(* ===== verification/RedisGuard.v ===== *)
(** [src/webhooks/redis_guard.py]: the replay guard over Redis, one [SET NX EX] per
    claim, as a second instance of the guard contract. *)

From Stdlib Require Import ZArith Lia Ascii.
From stdpp Require Import base numbers option strings gmap list sorting.
From S2P Require Import Prelude PyText Webhooks Redis.

Local Open Scope Z_scope.

(** The server, and what the network does to the next calls. *)
Record RedisReplayGuard := MkRedisReplayGuard {
  rrg_db : RedisDb;
  rrg_namespace : str;
  rrg_ttl : Z;
  rrg_network : list NetEvent
}.

(** [None] is the [ValueError]. *)
Definition RedisReplayGuard_init (db : RedisDb) (namespace : str) (ttl_seconds : Z) (network : list NetEvent) : option RedisReplayGuard :=
  if ttl_seconds <? 1 then None else Some (MkRedisReplayGuard db namespace ttl_seconds network).

Definition RedisReplayGuard__key (self : RedisReplayGuard) (fingerprint : str) : str := rrg_namespace self ++ lit ":" ++ fingerprint.

(** The server runs the command at [t]. *)
Definition RedisReplayGuard_claim (self : RedisReplayGuard) (fingerprint : str) (t : Z) : RedisReplayGuard * result WebhookError bool :=
  let '(event, rest) := match rrg_network self with event :: rest => (event, rest) | [] => (Delivered, []) end in
  let with_db db := MkRedisReplayGuard db (rrg_namespace self) (rrg_ttl self) rest in
  match event with
  | Unreachable => (with_db (rrg_db self), Err ReplayGuardUnavailableError)
  | _ =>
      let '(db, claimed) := redis_set_nx t (rrg_db self) (RedisReplayGuard__key self fingerprint) (lit "1") (Some (seconds (rrg_ttl self))) in
      (with_db db, match event with ReplyLost => Err ReplayGuardUnavailableError | _ => Ok claimed end)
  end.

#[export] Instance redis_guard : ReplayGuard RedisReplayGuard := {
  guard_ttl_seconds := rrg_ttl;
  guard_claim := RedisReplayGuard_claim;
  guard_until g fingerprint :=
    match rrg_db g !! RedisReplayGuard__key g fingerprint with Some (_, Some at_ms) => Some (at_ms + 1) | _ => None end
}.

(** What the guard keeps: its keys all expire, and its lifetime is one Redis takes. *)
Definition redis_guard_ok (g : RedisReplayGuard) : Prop :=
  1 <= rrg_ttl g /\ forall fingerprint v, rrg_db g !! RedisReplayGuard__key g fingerprint <> Some (v, None).

(** A fingerprint is remembered exactly when the server finds its key. *)
Lemma remembered_find g t fingerprint :
  redis_guard_ok g -> remembered g t fingerprint = match redis_find t (rrg_db g) (RedisReplayGuard__key g fingerprint) with Some _ => true | None => false end.
Proof.
  intros [_ Hg]. unfold remembered, redis_find. cbn [guard_until redis_guard]. destruct (rrg_db g !! RedisReplayGuard__key g fingerprint) as [[v [at_ms|]]|] eqn:E;
    [|by apply Hg in E|done]. cbn [redis_expired]. destruct (at_ms <? t) eqn:Ex; bool_facts; [by apply Z.ltb_ge; lia|by apply Z.ltb_lt; lia].
Qed.

Lemma guard_key_inj g fingerprint other : RedisReplayGuard__key g fingerprint = RedisReplayGuard__key g other -> fingerprint = other.
Proof. intros E%app_inv_head. by apply app_inv_head in E. Qed.

(** The guard after a claim that the server carried out on a free key. *)
Lemma claimed_guard g fingerprint t rest :
  redis_guard_ok g ->
  let g' := MkRedisReplayGuard (redis_set t (rrg_db g) (RedisReplayGuard__key g fingerprint) (lit "1") (Some (seconds (rrg_ttl g)))) (rrg_namespace g) (rrg_ttl g) rest in
  redis_guard_ok g' /\ (forall other u, other <> fingerprint -> remembered g' u other = remembered g u other) /\
  (forall u, u < t + seconds (rrg_ttl g) -> remembered g' u fingerprint = true).
Proof.
  intros Hg g'. assert (forall x, RedisReplayGuard__key g' x = RedisReplayGuard__key g x) as Hk by done.
  assert (redis_guard_ok g') as Hg'.
  { destruct Hg as [H1 Hg]. split; [done|]. intros other v. rewrite Hk. unfold g', redis_set. cbn [rrg_db]. intros [[_ ?]|[_ E]]%lookup_insert_Some; [done|by apply Hg in E]. }
  split; [done|]. split.
  - intros other u Hne. rewrite !remembered_find by done. rewrite Hk. unfold g', redis_set. cbn [rrg_db]. rewrite redis_find_insert, decide_False; [done|].
    by intros E%guard_key_inj.
  - intros u Hu. rewrite remembered_find by done. rewrite Hk. unfold g', redis_set. cbn [rrg_db]. rewrite redis_find_insert, decide_True by done.
    cbn [redis_expired snd fmap option_fmap option_map]. by rewrite (proj2 (Z.ltb_ge _ _)) by lia.
Qed.

(** One command per claim keeps the guard's contract, whatever the network loses. *)
Lemma redis_claim_keeps g fingerprint t g' r :
  redis_guard_ok g -> RedisReplayGuard_claim g fingerprint t = (g', r) ->
  redis_guard_ok g' /\ guard_ttl_seconds g' = guard_ttl_seconds g /\
  (forall other u, other <> fingerprint -> t <= u -> remembered g' u other = remembered g u other) /\
  match r with
  | Ok true => remembered g t fingerprint = false /\
               forall u, u < t + seconds (guard_ttl_seconds g) -> remembered g' u fingerprint = true
  | Ok false => remembered g t fingerprint = true /\
                forall u, t <= u -> remembered g' u fingerprint = remembered g u fingerprint
  | Err e => e = ReplayGuardUnavailableError /\
             forall u, t <= u -> remembered g u fingerprint = true -> remembered g' u fingerprint = true
  end.
Proof.
  intros Hg. unfold RedisReplayGuard_claim. set (p := match rrg_network g with event :: rest => (event, rest) | [] => (Delivered, []) end). destruct p as [event rest].
  pose proof (remembered_find g t fingerprint Hg) as Hrem. pose proof (claimed_guard g fingerprint t rest Hg) as (C1 & C2 & C3).
  unfold redis_set_nx. destruct (redis_find t (rrg_db g) (RedisReplayGuard__key g fingerprint)) as [entry|].
  - destruct event; intros [= <- <-]; (split; [exact Hg|]; split; [done|]; split; [done|]); done.
  - destruct event; intros [= <- <-].
    + split; [done|]. split; [done|]. split; [by intros; apply C2|done].
    + split; [done|]. split; [done|]. split; [by intros; apply C2|]. split; [done|]. intros u Hu Hr. exfalso. clear C1 C2 C3.
      unfold remembered in *. destruct (guard_until g fingerprint); [bool_facts; lia|done].
    + split; [exact Hg|]. done.
Qed.

#[export] Instance redis_guard_laws : ReplayGuardLaws RedisReplayGuard := {
  guard_ok := redis_guard_ok;
  claim_ok := redis_claim_keeps
}.

(** A verifier over Redis accepts each delivery at most once with the server's
    answer, also when replies of the server are lost: a claim whose reply was lost is
    refused the next time, never accepted twice. Without fail-open that is every
    acceptance. *)
Theorem redis_guard_accepts_once (self : WebhookVerifier) (g : RedisReplayGuard) offset drift attempts :
  seconds (wv_tolerance self * REPLAY_TTL_MULTIPLE) + drift < seconds (rrg_ttl g) -> redis_guard_ok g ->
  clocks_within offset drift attempts -> StronglySorted Z.le attempts.*2 ->
  NoDup (checked (verify_log self (Some g) attempts)) /\
  (wv_fail_open self = false -> NoDup (delivery_of <$> verify_all self (Some g) attempts)).
Proof.
  intros Httl Hok Hc Hs. assert (outlives self drift g) as Ho by exact Httl.
  edestruct (accepts_once self g offset drift attempts) as (A & _ & B); [exact Ho|exact Hok|exact Hc|exact Hs|by split].
Qed.

(** The first reply is lost: the delivery is answered 503, and its redelivery is
    refused as a replay. *)
Definition lossy_guard : RedisReplayGuard := MkRedisReplayGuard ∅ (lit "replay") 900 [ReplyLost].

Lemma redis_guard_accepts_once_witness : NoDup (delivery_of <$> verify_all sample_verifier (Some lossy_guard) sample_attempts).
Proof.
  refine (proj2 (redis_guard_accepts_once sample_verifier lossy_guard 990000 20000 sample_attempts _ _ _ _) _);
    [done|by split|by repeat constructor|repeat constructor; done|done].
Defined.

Lemma redis_guard_lost_reply :
  let '(g1, r1) := WebhookVerifier_verify sample_verifier (Some lossy_guard) (Some sample_header) (lit "body") 1000000 0 in
  let '(_, r2) := WebhookVerifier_verify sample_verifier g1 (Some sample_header) (lit "body") 1060000 60000 in
  r1 = Err ReplayGuardUnavailableError /\ exists e, r2 = Err e /\ e <> ReplayGuardUnavailableError.
Proof. vm_compute. split; [done|]. by eexists. Qed.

### Action item
From the records above, retype only the lines starting at the line that contains "rrg_namespace : str;" and ending at the line that contains "intros [_ Hg].", both included.

### Exercise solution
  rrg_namespace : str;
  rrg_ttl : Z;
  rrg_network : list NetEvent
}.

(** [None] is the [ValueError]. *)
Definition RedisReplayGuard_init (db : RedisDb) (namespace : str) (ttl_seconds : Z) (network : list NetEvent) : option RedisReplayGuard :=
  if ttl_seconds <? 1 then None else Some (MkRedisReplayGuard db namespace ttl_seconds network).

Definition RedisReplayGuard__key (self : RedisReplayGuard) (fingerprint : str) : str := rrg_namespace self ++ lit ":" ++ fingerprint.

(** The server runs the command at [t]. *)
Definition RedisReplayGuard_claim (self : RedisReplayGuard) (fingerprint : str) (t : Z) : RedisReplayGuard * result WebhookError bool :=
  let '(event, rest) := match rrg_network self with event :: rest => (event, rest) | [] => (Delivered, []) end in
  let with_db db := MkRedisReplayGuard db (rrg_namespace self) (rrg_ttl self) rest in
  match event with
  | Unreachable => (with_db (rrg_db self), Err ReplayGuardUnavailableError)
  | _ =>
      let '(db, claimed) := redis_set_nx t (rrg_db self) (RedisReplayGuard__key self fingerprint) (lit "1") (Some (seconds (rrg_ttl self))) in
      (with_db db, match event with ReplyLost => Err ReplayGuardUnavailableError | _ => Ok claimed end)
  end.

#[export] Instance redis_guard : ReplayGuard RedisReplayGuard := {
  guard_ttl_seconds := rrg_ttl;
  guard_claim := RedisReplayGuard_claim;
  guard_until g fingerprint :=
    match rrg_db g !! RedisReplayGuard__key g fingerprint with Some (_, Some at_ms) => Some (at_ms + 1) | _ => None end
}.

(** What the guard keeps: its keys all expire, and its lifetime is one Redis takes. *)
Definition redis_guard_ok (g : RedisReplayGuard) : Prop :=
  1 <= rrg_ttl g /\ forall fingerprint v, rrg_db g !! RedisReplayGuard__key g fingerprint <> Some (v, None).

(** A fingerprint is remembered exactly when the server finds its key. *)
Lemma remembered_find g t fingerprint :
  redis_guard_ok g -> remembered g t fingerprint = match redis_find t (rrg_db g) (RedisReplayGuard__key g fingerprint) with Some _ => true | None => false end.
Proof.
  intros [_ Hg]. unfold remembered, redis_find. cbn [guard_until redis_guard]. destruct (rrg_db g !! RedisReplayGuard__key g fingerprint) as [[v [at_ms|]]|] eqn:E;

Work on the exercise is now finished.